Dear Neighbor
The car pulled up next to me yesterday as I walked to my front porch. Loaded down with lunch boxes, kindergarten gear, half made marionettes for our show next week and still wearing my apron, my foot on the first step the car slowed down.
And then stopped in the middle of our street and the window rolled down.
Great, was my first thought, where is the blasted dog, surely he is going to tell me Hoover is again on the prowl. And I am too tired to chase that infernal animal. But the dog tripped me running into the house. I turned around and mustered a neighborly smile.
The car door opened and an older gentle man got out, leaving the car idling and the door open. Slightly stooped and with a pan-asian logo baseball cap he walked over. Oh dear, where is this going. I put my load down and walk down the steps.
Hello, I live behind you. You are the one with the grey dog and the big vine in the backyard?
Dang it’s the dog barking, I hate the dog. This is Coach’s fault he plays tag with the dog at 6am and makes him bark. Maybe I hate Coach.
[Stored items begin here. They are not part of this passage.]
(** X19.  What is left in the buffer [vec] when a request has been
    served.  A request that does not get to normalize an embedding leaves
    none.  One that does leaves the normalized vector zero-filled if it
    succeeds, and as it was if it fails, whatever the failure: an error of
    the index client, a duplicate, a fingerprint that is not
    hexadecimal. *)
Theorem vector_after_request `{Externals} cfg s r :
  vec_buf (step cfg s r) =
    match View.embedding cfg r with
    | None => None
    | Some e =>
        match View.failure cfg s r with
        | None => Some (zeroed (main.normalized e))
        | Some _ => Some (main.normalized e)
        end
    end.
Proof.
  unfold View.embedding.
  destruct r as [now req h|req h|req h];
    cbn [step View.header View.encrypted View.failure]; unfold View.raised.
  - enroll_stages cfg now req h s as e buf Hauth Hdec Hlen early idtac.
    + rewrite Hauth. cbn [fst]. rewrite Hlen. cbn [Nat.eqb].
      destruct (client_raises _ (points s)); [reflexivity|].
      destruct (index.query_points _ _ _ _ _) as [|sp sps].
      * destruct (qdrant_store.numeric_id _) as [k|]; [|reflexivity].
        now destruct (client_raises (Upsert k _ _) (points s)).
      * now destruct (qdrant_store.get _ _).
    + rewrite Hauth. cbn [fst snd]. now destruct (Nat.eqb_spec (length e) 128).
    + now rewrite Hauth.
    + destruct (verify_secret_ok cfg h) as [Hv|Hv]; [congruence | now rewrite Hv].
  - search_stages cfg req h s as e buf Hauth Hdec early idtac.
    + rewrite Hauth. cbn [fst]. now destruct (client_raises _ (points s)).
    + now rewrite Hauth.
    + destruct (verify_secret_ok cfg h) as [Hv|Hv]; [congruence | now rewrite Hv].
  - destruct (verify_secret_ok cfg h) as [Hauth|Hauth].
    + rewrite (delete_run _ _ _ _ Hauth), Hauth.
      destruct (qdrant_store.numeric_id _) as [k|]; [|reflexivity].
      now destruct (client_raises _ (points s)).
    + rewrite delete_unauthorized by congruence. now rewrite Hauth.
Qed.

(** ** The two payload formats *)

Lemma split_field r p :
  Py.split ":" r = [r] -> Py.split ":" (r +:+ ":" +:+ p) = r :: Py.split ":" p.
Proof.
  induction r as [|c r IH]; intros Hr; [reflexivity|].
  simpl in *.
  destruct (Ascii.eqb c ":"); [discriminate Hr|].
  destruct (Py.split ":" r) as [|f fs] eqn:Hs.
  - injection Hr as <-. discriminate Hs.
  - injection Hr as -> ->. now rewrite IH.
Qed.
I drive by and see your kumquats every day, they are nice trees.

Yes, they are, would you like to pick some? It’s the end of the season for them. They’re organic I just water them.
It would be nice to take them and make preserves. I preserve them like how do you say….. Oh, jam jelly? I make preserves as well, marmalade or chutney with them. Sometimes they are sour though.
Oh that sounds very good, I preserve them for health. I mix onions and herbs and they are good for lungs and chest to keep you healthy.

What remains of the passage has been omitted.